En réalité (tout comme Kronauer dans "Terminus Radieux"), il n'est même pas clair si Dondog est encore vivant, ou s'il est déjà mort. Au début, je ne me posais jamais la question, mais plus on pénètre dans l'univers post-exotique, et plus la présence du "Bardo Thödol" (signifiant littéralement "la libération par l'écoute dans les états intermédiaires" ; merci, Wikipédia* !) se fait sentir. Comme si tout cela se passait derrière une vitre sale qui déforme la vision du monde qui se trouve derrière, malgré quelques éléments rassurants : l'électricité y fonctionne encore (parfois) et on paye en dollars.
Je me méfie un peu du terme "postmoderne" mis à toutes les sauces, mais ici il prend vraiment tout son sens. Dondog se souvient de son enfance, de sa formidable grand-mère, mais aussi de l'époque où il écrivait des romans et des pièces post-exotiques. Dans son monologue, il passe facilement de "je" à "il", et l'un de ses noms d'autrefois - Schlumm - nous dirige vers un autre roman de Volodine... roman qui s'intitule comme par hasard "Bardo or not Bardo"... de ce fait, je me dis que toute tentative de trancher définitivement sur le sujet des (non)existences volodinesques n'est que pure vanité.
Comme tous les autres personnages, Dondog affronte ses terreurs par l'invention de son propre passé. Les seules armes qui lui restent sont l'ironie, et l'obsession des jeux avec les mots. L'incompréhensible ville est à l'image de ces terreurs : la mafia règne, les ethnies et les langues se mélangent, les frontières entre le réel et l'irréel s'effacent.

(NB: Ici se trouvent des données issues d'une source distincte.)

(* ===== verification/ImportState.v ===== *)
(** * The state of a file's import on disk (src/yb-voyager/cmd/importDataState.go)

    One directory per (table, data file): every batch is a regular file whose name
    carries its number, offsets, counts and state, so that listing the directory is
    all a restarted import needs.  The directory is a finite map from file names to
    contents; paths are names inside it. *)
From S2P Require Import Prelude.

Module ImportState.

(** [None]: the directory does not exist. *)
Notation Dir := (gmap string string).
Definition LAST_SPLIT_NUM : Z := 0.

Record Batch : Type := mkBatch {
  Number : Z;
  FilePath : string;
  LineOffsetStart : Z;
  LineOffsetEnd : Z;
  RecordCount : Z;
  ByteCount : Z;
  CumByteOffsetEnd : Z }.
#[global] Instance Batch_eq_dec : EqDecision Batch.
Proof. solve_decision. Defined.

(** ** File names *)
Definition batchPrefix : string := "batch::".
Definition batchFileName (n offsetEnd recordCount byteCount cum : Z) (state : string) : string :=
  batchPrefix +:+ Join "." [itoa n; itoa offsetEnd; itoa recordCount; itoa byteCount; itoa cum; state].
Definition tmpFileName (n : Z) : string := "tmp::" +:+ itoa n.

(** [strings.Split(s, "::")]. *)
Fixpoint SplitColons (s : string) : list string :=
  match s with
  | "" => [""]
  | String c s' =>
      match s' with
      | String d s'' =>
          if bool_decide (c = ":"%char) && bool_decide (d = ":"%char) then "" :: SplitColons s''
          else match SplitColons s' with [] => [String c ""] | w :: ws => String c w :: ws end
      | "" => [String c ""]
      end
  end.
Definition parseField (what s : string) : result Z :=
  match ParseInt64 s with Some z => Ok z | None => Err ("invalid " +:+ what) end.
Definition validStates : list string := ["C"; "P"; "D"; "E"].
Definition parseBatchFileName (fileName : string) : result (Z * Z * Z * Z * Z * string) :=
  match SplitColons fileName with
  | _ :: rest :: _ =>
      match Split "." rest with
      | [f0; f1; f2; f3; f4; state] =>
          batchNum ← parseField "batchNumber" f0;
          offsetEnd ← parseField "offsetEnd" f1;
          recordCount ← parseField "recordCount" f2;
          byteCount ← parseField "byteCount" f3;
          cumByteOffsetEnd ← parseField "cumByteOffsetEnd" f4;
          if decide (state ∈ validStates)
          then Ok (batchNum, offsetEnd, recordCount, byteCount, cumByteOffsetEnd, state)
          else Err "invalid state"
      | _ => Err "invalid batch file name"
      end
  | _ => Panic "index out of range"
  end.

(** ** Listing *)
(** One turn of the loop over the directory. *)
Definition batchOfFile (states : string) (name : string) : result (list Batch) :=
  if HasPrefix name batchPrefix then
    '(batchNum, offsetEnd, recordCount, byteCount, cum, state) ← parseBatchFileName name;
    if str_contains state states
    then Ok [mkBatch batchNum name (offsetEnd - recordCount) offsetEnd recordCount byteCount cum]
    else Ok []
  else Ok [].
Definition getBatches (dir : option Dir) (states : string) : result (list Batch) :=
  match dir with
  | None => Ok []
  | Some dir => ls ← mapM_result (batchOfFile states) (sort_strings (map_to_list dir).*1); Ok (concat ls)
  end.
Definition GetPendingBatches (dir : option Dir) := getBatches dir "CP".
Definition GetCompletedBatches (dir : option Dir) := getBatches dir "D".
Definition GetErroredBatches (dir : option Dir) := getBatches dir "E".
Definition GetAllBatches (dir : option Dir) := getBatches dir "CPDE".

Definition hasSuffix (c : ascii) (s : string) : bool := bool_decide (last_char s = Some c).
Definition IsNotStarted (b : Batch) : bool := hasSuffix "C" (FilePath b).
Definition IsInterrupted (b : Batch) : bool := hasSuffix "P" (FilePath b).
Definition IsDone (b : Batch) : bool := hasSuffix "D" (FilePath b).
Definition IsErrored (b : Batch) : bool := hasSuffix "E" (FilePath b).
Definition IsCompleted (b : Batch) : bool := IsDone b || IsErrored b.

(** ** The state of the file *)
Inductive FileImportState : Type :=
  | FILE_IMPORT_NOT_STARTED | FILE_IMPORT_IN_PROGRESS
  | FILE_IMPORT_COMPLETED | FILE_IMPORT_COMPLETED_WITH_ERRORS.
#[global] Instance FileImportState_eq_dec : EqDecision FileImportState.
Proof. solve_decision. Defined.

Definition countBy (p : Batch → bool) (l : list Batch) : nat := length (filter (λ b, p b = true) l).
Definition fileStateOf (batches : list Batch) : FileImportState :=
  if (length batches =? 0)%nat then FILE_IMPORT_NOT_STARTED
  else
    let doneCount := countBy IsDone batches in
    let interruptedCount := countBy (λ b, negb (IsDone b) && IsInterrupted b) batches in
    let errorCount := countBy (λ b, negb (IsDone b) && negb (IsInterrupted b) && IsErrored b) batches in
    let batchGenerationCompleted := existsb (λ b, Number b =? LAST_SPLIT_NUM) batches in
    if (doneCount =? length batches)%nat && batchGenerationCompleted then FILE_IMPORT_COMPLETED
    else if (doneCount + errorCount =? length batches)%nat && batchGenerationCompleted
    then FILE_IMPORT_COMPLETED_WITH_ERRORS
    else if (interruptedCount =? 0)%nat && (doneCount =? 0)%nat && (errorCount =? 0)%nat
    then FILE_IMPORT_NOT_STARTED else FILE_IMPORT_IN_PROGRESS.
Definition GetFileImportState (dir : option Dir) : result FileImportState :=
  batches ← GetAllBatches dir; Ok (fileStateOf batches).
Definition AllBatchesImported (dir : option Dir) : result bool :=
  taskStatus ← GetFileImportState dir;
  Ok (bool_decide (taskStatus = FILE_IMPORT_COMPLETED)
      || bool_decide (taskStatus = FILE_IMPORT_COMPLETED_WITH_ERRORS)).

Definition sumBy (f : Batch → Z) (l : list Batch) : Z := foldl (λ acc b, acc + f b) 0 l.
Definition GetImportedRowCount (dir : option Dir) : result Z :=
  batches ← GetCompletedBatches dir; Ok (sumBy RecordCount batches).
Definition GetImportedByteCount (dir : option Dir) : result Z :=
  batches ← GetCompletedBatches dir; Ok (sumBy ByteCount batches).
Definition GetErroredRowCount (dir : option Dir) : result Z :=
  batches ← GetErroredBatches dir; Ok (sumBy RecordCount batches).
Definition GetErroredByteCount (dir : option Dir) : result Z :=
  batches ← GetErroredBatches dir; Ok (sumBy ByteCount batches).

(** ** Recovery *)
Record Recovered : Type := mkRecovered {
  pendingBatches : list Batch; lastBatchNumber : Z; lastOffset : Z;
  lastBatchCumByteOffsetEnd : Z; fileFullySplit : bool }.
Definition recoverBatch (r : Recovered) (batch : Batch) : Recovered :=
  mkRecovered
    (if IsCompleted batch then pendingBatches r else pendingBatches r ++ [batch])
    (if lastBatchNumber r <? Number batch then Number batch else lastBatchNumber r)
    (if lastOffset r <? LineOffsetEnd batch then LineOffsetEnd batch else lastOffset r)
    (if lastBatchCumByteOffsetEnd r <? CumByteOffsetEnd batch then CumByteOffsetEnd batch
     else lastBatchCumByteOffsetEnd r)
    ((Number batch =? LAST_SPLIT_NUM) || fileFullySplit r).
Definition Recover (dir : option Dir) : result Recovered :=
  batches ← GetAllBatches dir; Ok (foldl recoverBatch (mkRecovered [] 0 0 0 false) batches).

La forme de "Dondog" est astucieuse, mais elle est moins expérimentale que certains autres écrits de Volodine. L'histoire se déroule de façon classique, et elle est facile à suivre ; j'avoue que parfois c'est un soulagement, même si j'étais tout aussi séduite par les fragmentaires "Moines-Soldats".
L'ensemble est totalement envoûtant comme d'habitude, et en y ajoutant la taille honnête (l'auteur dépasse exceptionnellement 350 pages !), il mérite amplement ses 5 étoiles, 5 marteaux, et 5 faucilles.

*P.S. Pour revenir une dernière fois vers le "Livre des morts tibétain" (je cite) : "la récitation du principal chapitre par un LAMA lors de l'agonie ou après la mort est censée aider à la libération du cycle des réincarnations, ou du moins à obtenir une meilleure réincarnation".
J'espère donc que ma critique a atteint son but... repose en paix, Dondog Balbaïan ! Je t'aimais bien, et j'espère te retrouver bientôt dans une meilleure réincarnation.